Konsinyasi ini memang menjadi dalil perlawanan BPN menjawab gugatan Penggugat. Oleh karenanya di persidangan PTUN DKI Jakarta Penggugat memajukan saksi ahli (pakar pertanahan). Saksi ahli berpendapat Konsinyasi Tahun 1992 itu tidak sah jika uang pembebasannya berasal dari Podomoro. Jika suatu pembebasan lahan dilakukan swasta maka tidak disebut ‘pembebasan’ lahan, tapi ‘ganti rugi’ lahan. Sebutan pembebasan lahan adalah konteks untuk lembaga Pemerintahan seperti Pemprov DKI Jakarta, maka jika dilakukan swasta disebut ‘membeli’ lahan. Jika memang yang membebaskan adalah Pemprov DKI Jakarta pada tahun 1992 maka tentu uang pembebasannya harus dari APBD DKI Jakarta bukan uang dari Podomoro. Lebih lanjut saksi ahli mengatakan konsep Konsinyasi tidak dikenal dalam tindakan pembebasan lahan saat itu. Dan lagi pula dipersidangan tak ada bukti2 pembayaran lahan Taman BMW itu kepada pihak-pihak manapun oleh Pemprov DKI Jakarta.

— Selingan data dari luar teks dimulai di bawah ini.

(** * VEIA data-processing pipeline (projects/veia/process_data.py)

    A shallow embedding of the script that turns the transaction ledger
    into the visualisation exports, and the properties of its views.

    Conventions of the embedding.
    - A DataFrame is the list of its rows, in row order; a column is the
      [fmap] of a projection over that list.
    - A Python [dict] is a [gmap], a Python [set] a [gset].
    - A numeric cell of the ledger ([price], [price_z]) is the rational it
      is written as: an integer literal has denominator 1, a literal with a
      decimal point has another denominator ([10.0] is [100 # 10]).  A mean
      or a ratio computed by the script is an [fval], which adds the two
      values a division or a mean can produce besides a number.  The sum of
      a column follows the type [read_csv] gives the column: integer columns
      add with wrap-around, and the rounding of a float64 sum, like the order
      the default sort leaves equal values in, is the kernel's own, taken as
      given ([Kernels]).
    - A cell of a text column is the string of the file.  [read_csv] takes
      some strings for missing values ([na_values]); [groupby] leaves the
      rows with a missing key out.
    - The cosmetic coordinates drawn from [np.random] (sphere positions,
      jitter) carry no logic and are left out of the records; the rows drawn
      by [DataFrame.sample] are picked by an explicit [chooser]. *)

From Stdlib Require Import QArith Qabs OrderedTypeEx.
From stdpp Require Import gmap strings list sorting.

#[local] Set Warnings "-clear-no-such-hyp".

Open Scope string_scope.
Open Scope list_scope.

(** ** Floats computed by the script *)

Inductive fval : Type :=
  | Num (q : Q)
  | PInf
  | NaN.

(** [float(x)] lies in the closed unit interval. *)
Definition in_unit (v : fval) : Prop :=
  match v with
  | Num q => (0 <= q /\ q <= 1)%Q
  | _ => False
  end.

Definition is_nan (v : fval) : bool :=
  match v with NaN => true | _ => false end.

Definition Qnat (n : nat) : Q := inject_Z (Z.of_nat n).

(** numpy's true division of two non-negative counts. *)
Definition np_div (k n : nat) : fval :=
  match n with
  | O => match k with O => NaN | _ => PInf end
  | _ => Num (Qnat k / Qnat n)
  end.

(** Division of a float by a non-zero literal. *)
Definition fdiv_const (v : fval) (c : Q) : fval :=
  match v with Num q => Num (q / c) | other => other end.

(** Python's builtin [min(a, b)]: [b] replaces [a] only when [b < a]
    holds, so a NaN first argument is returned as it is. *)
Definition py_min (a : fval) (b : Q) : fval :=
  match a with
  | Num q => if Qle_bool q b then Num q else Num b
  | PInf => Num b
  | NaN => NaN
  end.

(** ** Machine numbers *)

(** Two's complement wrap-around of a signed and of an unsigned 64-bit
    integer. *)
Definition wrap_int64 (z : Z) : Z := ((z + 2 ^ 63) mod 2 ^ 64 - 2 ^ 63)%Z.
Definition wrap_uint64 (z : Z) : Z := (z mod 2 ^ 64)%Z.

(** [float(n)] of an integer: the nearest double, ties to the even
    significand.  Integers of at most 53 bits are doubles already. *)
Definition double_of_Z (z : Z) : Z :=
  let a := Z.abs z in
  let bits := (Z.log2 a + 1)%Z in
  if (bits <=? 53)%Z then z
  else
    let s := (bits - 53)%Z in
    let q := Z.shiftr a s in
    let r := Z.land a (Z.ones s) in
    let half := Z.shiftl 1 (s - 1) in
    let q' := if (half <? r)%Z || ((r =? half)%Z && Z.odd q)
              then (q + 1)%Z else q in
    (Z.sgn z * Z.shiftl q' s)%Z.

(** The type [read_csv] gives a numeric column with no missing cell:
    [int64] when every cell is an integer literal in range, [uint64] when
    the integer literals are non-negative and some only fit 64 unsigned
    bits, [float64] otherwise.  (A header-only file has no cell to go by;
    its columns are of type [object], see [nlargest].) *)
Inductive dtype : Type := Int64 | UInt64 | Float64.

Definition int_literal (q : Q) : bool := (Qden q =? 1)%positive.

Definition column_dtype (cells : list Q) : dtype :=
  if forallb (λ q, int_literal q && (- 2 ^ 63 <=? Qnum q)%Z
                   && (Qnum q <? 2 ^ 63)%Z) cells
  then Int64
  else if forallb (λ q, int_literal q && (0 <=? Qnum q)%Z
                        && (Qnum q <? 2 ^ 64)%Z) cells
  then UInt64
  else Float64.

(** What the numeric kernels under pandas compute in ways the embedding
    does not fix. *)
Class Kernels : Type := {
  (** [np.add.reduce] over a non-empty float64 column, which is what
      [Series.sum()] comes to: the sum with the rounding and in the order
      of additions of numpy. *)
  add_reduce : list Q → Q;
  (** The float64 sum of one group of [groupby(...).sum()], which pandas
      adds with a kernel of its own. *)
  group_add : list Q → Q;
  (** The rows in the order [sort_values(ascending=False)] leaves them
      with its default sort: descending by the column, equal values in no
      promised order. *)
  sort_values_desc : ∀ {R : Type}, (R → Q) → list R → list R
}.

(** The default sort does sort. *)
Definition sorts_descending `{Kernels} : Prop :=
  ∀ (R : Type) (col : R → Q) (rows : list R),
    sort_values_desc col rows ≡ₚ rows
    ∧ StronglySorted (λ a b, (col b <= col a)%Q) (sort_values_desc col rows).

(** ** The pandas operations the script calls *)

Module Pandas.

Section Columns.
Context {A : Type}.

(** The sum of rationals without rounding. *)
Definition exact_sum (xs : list Q) : Q := foldr Qplus 0%Q xs.

(** [Series.sum()] of a numeric column of type [dt]: 0 on an empty
    column; on an integer column the sum in 64-bit integers, which wraps
    around silently; on a float64 column the sum as numpy rounds it. *)
Definition sum `{Kernels} (dt : dtype) (cells : list Q) : Q :=
  match dt with
  | Int64 => inject_Z (wrap_int64 (foldr Z.add 0%Z (Qnum <$> cells)))
  | UInt64 => inject_Z (wrap_uint64 (foldr Z.add 0%Z (Qnum <$> cells)))
  | Float64 => match cells with [] => 0%Q | _ => add_reduce cells end
  end.

(** The ['sum'] of one group of a [groupby(...).agg]: as [sum], but
    for the float64 kernel.  A group is never empty. *)
Definition group_sum `{Kernels} (dt : dtype) (cells : list Q) : Q :=
  match dt with
  | Int64 => inject_Z (wrap_int64 (foldr Z.add 0%Z (Qnum <$> cells)))
  | UInt64 => inject_Z (wrap_uint64 (foldr Z.add 0%Z (Qnum <$> cells)))
  | Float64 => group_add cells
  end.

Sesuai sejarahnya yang mungkin membayar para penggarap lahan itu dahulu adalah BP3L Sunter itu. Dan Podomoro hanya mengajukan bukti pembayaran lahan yang dilakukannya langsung dari para penggarap hanya terlampir di BAST antara Pemprov DKI Jakarta dan Podomoro Juli 2007. Faktanya bukti2 pembayaran lahan lampiran BAST tersebut terungkap umumnya bodong semua. Jadi memang seperti berputar-putar tentang bukti pembayaran lahan, dibayar ke siapa-siapa, semua menjadi tidak terang dan penuh kejanggalan.

Menurut pengakuan Mantan Gubernur DKI Sutiyoso pun tentang lampiran2 bukti pembayaran itu muncul belakangan setelah BAST ditandatangani (selang beberapa minggu baru diserahkan) dan bukti2 itupun belakangan setelah diteliti banyak yang bodong. Jadi tanah siapa dibayar siapa oleh siapa dan berapa? Semua ini gelap dan dibiarkan begitu saja. Logikanya jika hutang 7 Pengembang ke Pemprov DKI Jakarta sebesar Rp. 737 Milyar maka tentu nilai tanah yang harus dibebaskan 7 Pengembang itupun harus setara dengan itu yakni senilai Rp. 737 Milyar juga. Nah, jika tanah yang dibebaskan (dan harus pula sudah disertifikatkan) hanya bernilai Rp 100 Milyar misalnya dan diserahkan ke Pemprov DKI Jakarta, maka artinya 7 Pengembang itu masih punya hutang Rp. 673 Milyar kepada pemprov DKI Jakarta. Maka logika rakyat mengatakan Lahan Taman BMW seluas 26,5 Hektar itu dikasi bandrol harga oleh Podomoro per meternya Rp. 2,8 juta, maka klop lah Podomoro menyerahkan lahan Taman BMW kepada Pemprov DKI Jakarta lahan seluas 26,5 Hektar dan hutangnya lunas semua. Pertanyaan apakah lahan itu pada saat itu tahun 2007 seharga Rp, 2,8 juta per meter...? Ini gampang di cek berapa biasa orang menjual lahan disekitar itu pada saat tahun 2007.  Pertanyaan selanjutnya adalah belum terang darimanakah asal muasal sehingga 7 Pengembang ini harus membayar Rp 737 Milyar ke DKI sebagai Fasus Fasum.  Angka Rp. 737 Milyar itu hitung2an darimana...? Ini semua belum jelas bagi rakyat.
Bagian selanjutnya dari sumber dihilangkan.